DATASET ENTRIES:

(** X19. A code reads back as its number: the digits that [%06d] prints
    for a number from 0 to 999999 have that number as their value, so two
    different code numbers never print the same code, and the code that
    [GenerateOTP] returns for three bytes reads back as the number the
    bytes were folded into. *)
Theorem Sprintf_06d_round_trip :
  (forall n, 0 <= n < 1000000 ->
     digits_value (list_ascii_of_string (fmt.Sprintf_06d n)) = n)
  /\ (forall n m, 0 <= n < 1000000 -> 0 <= m < 1000000 ->
        fmt.Sprintf_06d n = fmt.Sprintf_06d m -> n = m)
  /\ (forall b0 b1 b2,
        digits_value (list_ascii_of_string (otp.GenerateOTP (Ok (b0, b1, b2))))
        = otp.code_number b0 b1 b2).
Proof.
  assert (Hrt : forall n, 0 <= n < 1000000 ->
            digits_value (list_ascii_of_string (fmt.Sprintf_06d n)) = n).
  { intros n Hn. unfold fmt.Sprintf_06d.
    destruct (Z.ltb_spec n 0); [lia|].
    rewrite list_ascii_of_string_of_list_ascii, zero_pad_value.
    apply decimal_value. simpl. lia. }
  split; [done|]. split.
  - intros n m Hn Hm Heq. rewrite <- (Hrt n Hn), <- (Hrt m Hm). by rewrite Heq.
  - intros b0 b1 b2. simpl. apply Hrt. rewrite code_number_value.
    apply Z.mod_pos_bound. lia.
Qed.

Lemma Sprintf_06d_round_trip_witness :
  digits_value (list_ascii_of_string (fmt.Sprintf_06d 258)) = 258.
Proof. apply (proj1 Sprintf_06d_round_trip). lia. Defined.
Lemma ltb_connex a b :
  String.eqb a b = false -> String.ltb a b = false -> String.ltb b a = true.
Proof.
  unfold String.ltb. rewrite (String.compare_antisym b a).
  intros Hne. destruct (String.compare a b) eqn:E; try discriminate.
  - apply String.compare_eq_iff in E. apply String.eqb_neq in Hne. congruence.
  - reflexivity.
Qed.

Lemma insert_sorted_in x y l :
  In x (insert_sorted y l) <-> x = y \/ In x l.
Proof.
  induction l as [|z l IH]; cbn [insert_sorted In];
    [split; intros; intuition congruence|].
  destruct (String.eqb y z) eqn:E.
  - apply String.eqb_eq in E as ->. cbn [In].
    split; intros; intuition congruence.
  - destruct (String.ltb y z); cbn [In]; [split; intros; intuition congruence|].
    rewrite IH. split; intros; intuition congruence.
Qed.

Lemma insert_sorted_sorted x l :
  StronglySorted (fun a b => String.ltb a b = true) l ->
  StronglySorted (fun a b => String.ltb a b = true) (insert_sorted x l).
Proof.
  induction 1 as [|y l Hs IH Hy]; cbn [insert_sorted].
  - repeat constructor.
  - destruct (String.eqb x y) eqn:E; [now constructor|].
    destruct (String.ltb x y) eqn:Hlt.
    + constructor; [now constructor|]. constructor; [exact Hlt|].
      eapply List.Forall_impl; [|exact Hy]. intros z Hz.
      now apply (ltb_trans x y z).
    + constructor; [exact IH|]. rewrite List.Forall_forall. intros z Hz.
      apply insert_sorted_in in Hz as [->|Hz].
      * now apply ltb_connex.
      * rewrite List.Forall_forall in Hy. now apply Hy.
Qed.

Lemma sorted_nodup l :
  StronglySorted (fun a b => String.ltb a b = true) l -> NoDup l.
Proof.
  induction 1 as [|y l Hs IH Hy]; constructor; [|exact IH].
  intros Hin. apply list_elem_of_In in Hin. rewrite List.Forall_forall in Hy.
  specialize (Hy _ Hin). now rewrite ltb_irrefl in Hy.
Qed.

Lemma unique_pes_in rows pe :
  In pe (unique_pes rows) <->
  pe <> "" /\ exists r, In r rows /\ Py.strip (PENumber r) = pe.
Proof.
  unfold unique_pes.
  assert (H : forall l x, In x (fold_right insert_sorted [] l) <-> In x l).
  { induction l as [|y l IH]; intros x; [reflexivity|].
    cbn [fold_right]. rewrite insert_sorted_in, IH. cbn [In].
    split; intros; intuition congruence. }
  rewrite H, filter_In, in_map_iff. unfold pe_key. split.
  - intros [(r & <- & Hr) Ht]. split; [now apply truthy_true|]. now exists r.
  - intros [Hne (r & Hr & <-)]. split; [now exists r|].
    destruct (Py.strip (PENumber r)); [congruence|reflexivity].
Qed.

Lemma unique_pes_sorted rows :
  StronglySorted (fun a b => String.ltb a b = true) (unique_pes rows).
Proof.
  unfold unique_pes. induction (List.filter _ _) as [|y l IH]; [constructor|].
  cbn [fold_right]. now apply insert_sorted_sorted.
Qed.

(** X15. The program elements a run looks up are the trimmed, non-empty
    numbers of its rows, each once, in increasing order of the strings. *)
Theorem unique_pes_spec (r3_rows : list CostLineRecord) :
  StronglySorted (fun a b => String.ltb a b = true) (unique_pes r3_rows) /\
  NoDup (unique_pes r3_rows) /\
  forall pe,
    In pe (unique_pes r3_rows) <->
    pe <> "" /\ exists r, In r r3_rows /\ Py.strip (PENumber r) = pe.
Proof.
  split; [apply unique_pes_sorted|].
  split; [apply sorted_nodup, unique_pes_sorted|apply unique_pes_in].
Qed.

Lemma unique_pes_spec_witness :
  In "0602000D" (unique_pes Scenario2.rows_of_two) /\
  ~ In " 0602000D " (unique_pes Scenario2.rows_of_two).
Proof.
  destruct (unique_pes_spec Scenario2.rows_of_two) as (_ & _ & H). split.
  - apply H. split; [discriminate|]. exists Scenario.row_b.
    split; [left; reflexivity|vm_compute; reflexivity].
  - intros Hin. apply H in Hin as [_ (r & Hr & Hs)].
    assert (Ht : Py.strip (Py.strip (PENumber r)) = Py.strip " 0602000D ")
      by now rewrite Hs.
    rewrite strip_idem, Hs in Ht. vm_compute in Ht. discriminate.
Defined.

Lemma fold_insert_lookup (f : string -> bundle) l (m0 : gmap string bundle) k :
  fold_left (fun m pe => <[pe := f pe]> m) l m0 !! k =
  if existsb (String.eqb k) l then Some (f k) else m0 !! k.
Proof.
  revert m0. induction l as [|x l IH]; intros m0; [reflexivity|].
  cbn [fold_left existsb]. rewrite IH.
  destruct (existsb (String.eqb k) l); [now rewrite orb_true_r|].
  rewrite orb_false_r. destruct (String.eqb k x) eqn:E.
  - apply String.eqb_eq in E as ->. now rewrite lookup_insert_eq.
  - apply String.eqb_neq in E. now rewrite lookup_insert_ne.
Qed.

Lemma existsb_eqb_in k l : existsb (String.eqb k) l = true <-> In k l.
Proof.
  rewrite existsb_exists. split.
  - intros (x & Hx & E). now apply String.eqb_eq in E as ->.
  - intros H. exists k. split; [exact H|apply String.eqb_refl].
Qed.

Lemma build_r2_lookup_at doc rows pe :
  build_r2_lookup doc rows !! pe =
  if existsb (String.eqb pe) (unique_pes rows)
  then Some (extract_or_null doc pe) else None.
Proof.
  unfold build_r2_lookup. rewrite fold_insert_lookup.
  now rewrite lookup_empty.
Qed.

(** X16. The lookup of a single-PDF run has an entry for exactly the
    trimmed, non-empty program element numbers of the rows; the entry of a
    number is the bundle extracted for that number from the document, and
    the all-null bundle when the document cannot be opened. *)
Theorem build_r2_lookup_spec (doc : option (list string))
    (r3_rows : list CostLineRecord) :
  (forall r,
     In r r3_rows -> Py.strip (PENumber r) <> "" ->
     build_r2_lookup doc r3_rows !! Py.strip (PENumber r) =
     Some (match doc with
           | Some d => extract_r2_sections_for_pdf d (Py.strip (PENumber r))
           | None => {| mission := None; accomplishments := None;
                        acquisition := None; is_new_start := None |}
           end)) /\
  (forall pe,
     (forall r, In r r3_rows -> Py.strip (PENumber r) <> pe) ->
     build_r2_lookup doc r3_rows !! pe = None) /\
  build_r2_lookup doc r3_rows !! "" = None.
Proof.
  split; [|split].
  - intros r Hr Hne. rewrite build_r2_lookup_at.
    assert (Hin : In (Py.strip (PENumber r)) (unique_pes r3_rows))
      by (apply unique_pes_in; split; [exact Hne|now exists r]).
    apply existsb_eqb_in in Hin. rewrite Hin. now destruct doc.
  - intros pe Hpe. rewrite build_r2_lookup_at.
    destruct (existsb _ _) eqn:E; [|reflexivity].
    apply existsb_eqb_in, unique_pes_in in E as [_ (r & Hr & Hs)].
    now destruct (Hpe r Hr).
  - rewrite build_r2_lookup_at.
    destruct (existsb _ _) eqn:E; [|reflexivity].
    apply existsb_eqb_in, unique_pes_in in E as [Hne _]. congruence.
Qed.

Lemma build_r2_lookup_spec_witness :
  build_r2_lookup (Some Scenario2.jbook) Scenario2.rows_of_two !! "0604123X" =
    Some (extract_r2_sections_for_pdf Scenario2.jbook "0604123X") /\
  build_r2_lookup (Some Scenario2.jbook) Scenario2.rows_of_two !! "0999999Z" =
    None.
Proof.
  destruct (build_r2_lookup_spec (Some Scenario2.jbook) Scenario2.rows_of_two)
    as (H1 & H2 & _).
  split.
  - apply (H1 Scenario.row_a); [right; left; reflexivity|].
    vm_compute. discriminate.
  - apply H2. intros r Hr.
    repeat (destruct Hr as [<-|Hr]; [vm_compute; discriminate|]).
    destruct Hr.
Defined.

Lemma fuse_row_bundle_eq source l1 l2 flag row :
  default empty_bundle (l1 !! Py.strip (PENumber row)) =
  default empty_bundle (l2 !! Py.strip (PENumber row)) ->
  fuse_row source l1 flag row = fuse_row source l2 flag row.
Proof. intros H. unfold fuse_row. now rewrite H. Qed.

(** X17. In a single-PDF run every row is enriched with the bundle of its
    own program element, extracted from the document under the trimmed
    number of the row, and a row without number with no bundle; the
    source label is the base name of the PDF path. *)
Theorem pipeline_rows_get_own_bundle (pdf_path : string)
    (doc : option (list string)) (r3_rows : list CostLineRecord)
    (use_r1d_description : bool) :
  pdf_path <> "" ->
  run_pipeline_enriched (Some pdf_path) doc r3_rows false use_r1d_description =
  List.map
    (fun row =>
       fuse_row (basename pdf_path)
         (if Py.truthy (Py.strip (PENumber row))
          then {[ Py.strip (PENumber row) :=
                    extract_or_null doc (Py.strip (PENumber row)) ]}
          else ∅)
         use_r1d_description row)
    r3_rows.
Proof.
  intros Hp. unfold run_pipeline_enriched, path_given.
  assert (Ht : Py.truthy pdf_path = true)
    by (destruct pdf_path; [congruence|reflexivity]).
  rewrite Ht. cbn [negb andb]. rewrite fuse_r3_with_r2_map.
  apply List.map_ext_in. intros row Hrow. apply fuse_row_bundle_eq.
  rewrite build_r2_lookup_at.
  destruct (Py.truthy (Py.strip (PENumber row))) eqn:Hk.
  - assert (Hin : In (Py.strip (PENumber row)) (unique_pes r3_rows)).
    { apply unique_pes_in. split; [now apply truthy_true|now exists row]. }
    apply existsb_eqb_in in Hin. rewrite Hin. now rewrite lookup_singleton_eq.
  - destruct (existsb _ _) eqn:E; [|now rewrite lookup_empty].
    apply existsb_eqb_in, unique_pes_in in E as [Hne _].
    apply truthy_false in Hk. congruence.
Qed.

Lemma pipeline_rows_get_own_bundle_witness :
  run_pipeline_enriched (Some "in/jbook.pdf") (Some Scenario2.jbook)
    [Scenario.row_a] false false =
  [fuse_row "jbook.pdf"
     {[ "0604123X" := extract_r2_sections_for_pdf Scenario2.jbook "0604123X" ]}
     false Scenario.row_a].
Proof.
  apply (pipeline_rows_get_own_bundle "in/jbook.pdf" (Some Scenario2.jbook)
           [Scenario.row_a] false).
  discriminate.
Defined.

Lemma fuse_null_lookup source rows (l1 l2 : gmap string bundle) flag :
  (forall k b, l1 !! k = Some b -> b = empty_bundle) ->
  (forall k b, l2 !! k = Some b -> b = empty_bundle) ->
  fuse_r3_with_r2 source rows l1 flag = fuse_r3_with_r2 source rows l2 flag.
Proof.
  intros H1 H2. rewrite !fuse_r3_with_r2_map. apply List.map_ext.
  intros row. apply fuse_row_bundle_eq.
  destruct (l1 !! _) as [b1|] eqn:E1; destruct (l2 !! _) as [b2|] eqn:E2;
    cbn [default from_option id];
    try rewrite (H1 _ _ E1); try rewrite (H2 _ _ E2); reflexivity.
Qed.

(** X18. Without a usable PDF a run enriches nothing: a PDF that cannot be
    opened gives the same records as skipping the extraction, and a run
    without PDF path is labelled [excel_only] and uses the empty lookup
    whatever the skip flag. With the description fallback off, the four
    narrative fields of every record are then null. *)
Theorem pipeline_without_pdf (pdf_path : option string)
    (doc : option (list string)) (r3_rows : list CostLineRecord)
    (skip_r2 use_r1d_description : bool) :
  run_pipeline_enriched pdf_path None r3_rows skip_r2 use_r1d_description =
    run_pipeline_enriched pdf_path None r3_rows true use_r1d_description /\
  run_pipeline_enriched None doc r3_rows skip_r2 use_r1d_description =
    fuse_r3_with_r2 "excel_only" r3_rows ∅ use_r1d_description /\
  run_pipeline_enriched (Some "") doc r3_rows skip_r2 use_r1d_description =
    fuse_r3_with_r2 "excel_only" r3_rows ∅ use_r1d_description /\
  Forall
    (fun e =>
       AccomplishmentsText e = None /\ AcquisitionStrategyText e = None /\
       IsNewStart e = None /\ MissionDescriptionText e = None)
    (run_pipeline_enriched pdf_path doc r3_rows true false).
Proof.
  split; [|split; [|split]].
  - unfold run_pipeline_enriched. cbn [negb andb].
    destruct (negb skip_r2 && path_given pdf_path); [|reflexivity].
    apply fuse_null_lookup.
    + intros k b. rewrite build_r2_lookup_at.
      destruct (existsb _ _); [|discriminate]. now intros [= <-].
    + intros k b. now rewrite lookup_empty.
  - unfold run_pipeline_enriched. cbn [path_given]. now rewrite andb_false_r.
  - unfold run_pipeline_enriched. cbn [path_given Py.truthy].
    now rewrite andb_false_r.
  - unfold run_pipeline_enriched. cbn [negb andb].
    rewrite fuse_r3_with_r2_map, List.Forall_forall. intros e He.
    apply in_map_iff in He as (row & <- & _). unfold fuse_row.
    rewrite lookup_empty. cbn. repeat split; reflexivity.
Qed.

PROBLEM DESCRIPTION:
Please give back exactly the lines of the listing above that run from the one containing "unfold build_r2_lookup. rewrite" through the one containing "Theorem build_r2_lookup_spec (doc", and only those.

EXPECTED OUTPUT:
  unfold build_r2_lookup. rewrite fold_insert_lookup.
  now rewrite lookup_empty.
Qed.

(** X16. The lookup of a single-PDF run has an entry for exactly the
    trimmed, non-empty program element numbers of the rows; the entry of a
    number is the bundle extracted for that number from the document, and
    the all-null bundle when the document cannot be opened. *)
Theorem build_r2_lookup_spec (doc : option (list string))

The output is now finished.